Paleontologist Matt Friedman was surprised to discover a remarkably detailed 319-million-year-old fish brain fossil while testing out micro-CT scans for a broader project.
“It had all these features, and I said to myself, ‘Is this really a brain that I’m looking at?'” says Friedman from University of Michigan.
“So, I zoomed in on that region of the skull to make a second, higher-resolution scan, and it was very clear that that’s exactly what it had to be. And it was only because this was such an unambiguous example that we decided to take it further.”
Usually, the only remaining traces of such ancient life are from more easily preserved hard parts of animals, like their bones, since soft tissues degrade quickly.
But in this case, a dense mineral, possibly pyrite, seeped in and replaced tissue that had likely been preserved for longer in a low-oxygen environment. This allowed scans to pick up what look like cranial nerve and soft tissue details of the small fish, Coccocephalus wildi.
The ancient specimen is the only one of its kind, so despite having been in the hands of researchers since it was first described in 1925, this feature remained hidden as scientists would not risk invasive methods of investigation.
“Here we’ve found remarkable preservation in a fossil examined several times before by multiple people over the past century,” explains Friedman.
“But because we have these new tools for looking inside of fossils, it reveals another layer of information to us.”
This prehistoric estuary fish likely hunted insects, small crustaceans, and cephalopods, chasing them with fins supported by bony rods called rays.
Ray-finned fish, subclass Actinopterygii, make up over half of all living backboned animals alive today, including tuna and seahorses, and 96 percent of all fish.
This group split from lobe-finned fishes – some of which eventually became our own ancestors – about 450 million years ago. C. wildi then took its own evolutionary path from the groups of fishes still living today around tens of millions of years ago.
“Analyses place this taxon outside the group containing all living ray-finned fish species,” University of Michigan paleontologist Rodrigo Figueroa and colleagues write in their paper.
“Details of the brain structure in Coccocephalus therefore have implications for interpretations of neural morphology during the early evolutionary stages of a major vertebrate lineage.”
Some brain features would have been lost to decay and the preservation process, but the team could still make out specific morphological details. This allowed them to see that the way this prehistoric forebrain developed was more like ours than the rest of the living ray-finned fishes alive today.

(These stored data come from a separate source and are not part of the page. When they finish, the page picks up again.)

Lemma session_lifecycle_witness :
  let w := set_w_db (set_db_users {[ "u1" := sampleViewer ]} sampleDB) sampleWorld in
  let r := CreateSession (Ok "0123456789abcdef0123456789abcdef") "u1" "::1" "curl" sampleEnv w in
  ∃ secret expires, r.1 = Ok (secret, expires) ∧ expires = sampleTime + SessionTTL
    ∧ ∃ w2, ResolveSession secret sampleEnv r.2
          = (Ok (mkPrincipal AuthSession (Some (rec_User sampleViewer)) "" "" [ScopeRead] [] (hashSecret secret)), w2).
Proof.
  intros w r. destruct r as [[[secret expires]|] w1] eqn:E; [|vm_compute in E; discriminate E]. exists secret, expires.
  destruct (session_lifecycle (Ok "0123456789abcdef0123456789abcdef") "u1" "::1" "curl" sampleEnv w secret expires w1 sampleEnv E)
    as (H1 & rec & H2 & H3 & _); [by intros k|].
  assert (Hr : rec = sampleViewer) by (vm_compute in H2; by injection H2 as <-).
  assert (Ht : w_tick w1 = 2%nat) by (vm_compute in E; injection E as _ _ <-; reflexivity).
  split; [done|]. split; [exact H1|]. subst rec.
  destruct H3 as (w2 & H3 & _); [|by exists w2]. rewrite Ht. rewrite H1. vm_compute. congruence.
Defined.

“Unlike all living ray-finned fishes, the brain of Coccocephalus folds inward,” notes Friedman. “So, this fossil is capturing a time before that signature feature of ray-finned fish brains evolved. This provides us with some constraints on when this trait evolved – something that we did not have a good handle on before the new data on Coccocephalus.”
This inward fold is known as an evaginated forebrain – like in us, the two brain hemispheres end up embracing a hollow space like a ‘c’ and its mirror image joined together. By comparison, everted forebrains seen in still-living ray-finned fishes have two puffed-up lobes instead, with only a thin crevice between them.
The researchers are keen to scan other fish fossils in the museum’s collections to see what other signs of soft tissue may be hiding within.
“An important conclusion is that these kinds of soft parts can be preserved, and they may be preserved in fossils that we’ve had for a long time – this is a fossil that’s been known for over 100 years,” says Friedman.
“That’s why holding onto the physical specimens is so important. Because who knows, in 100 years, what people might be able to do with the fossils in our collections now.”
This research was published in Nature.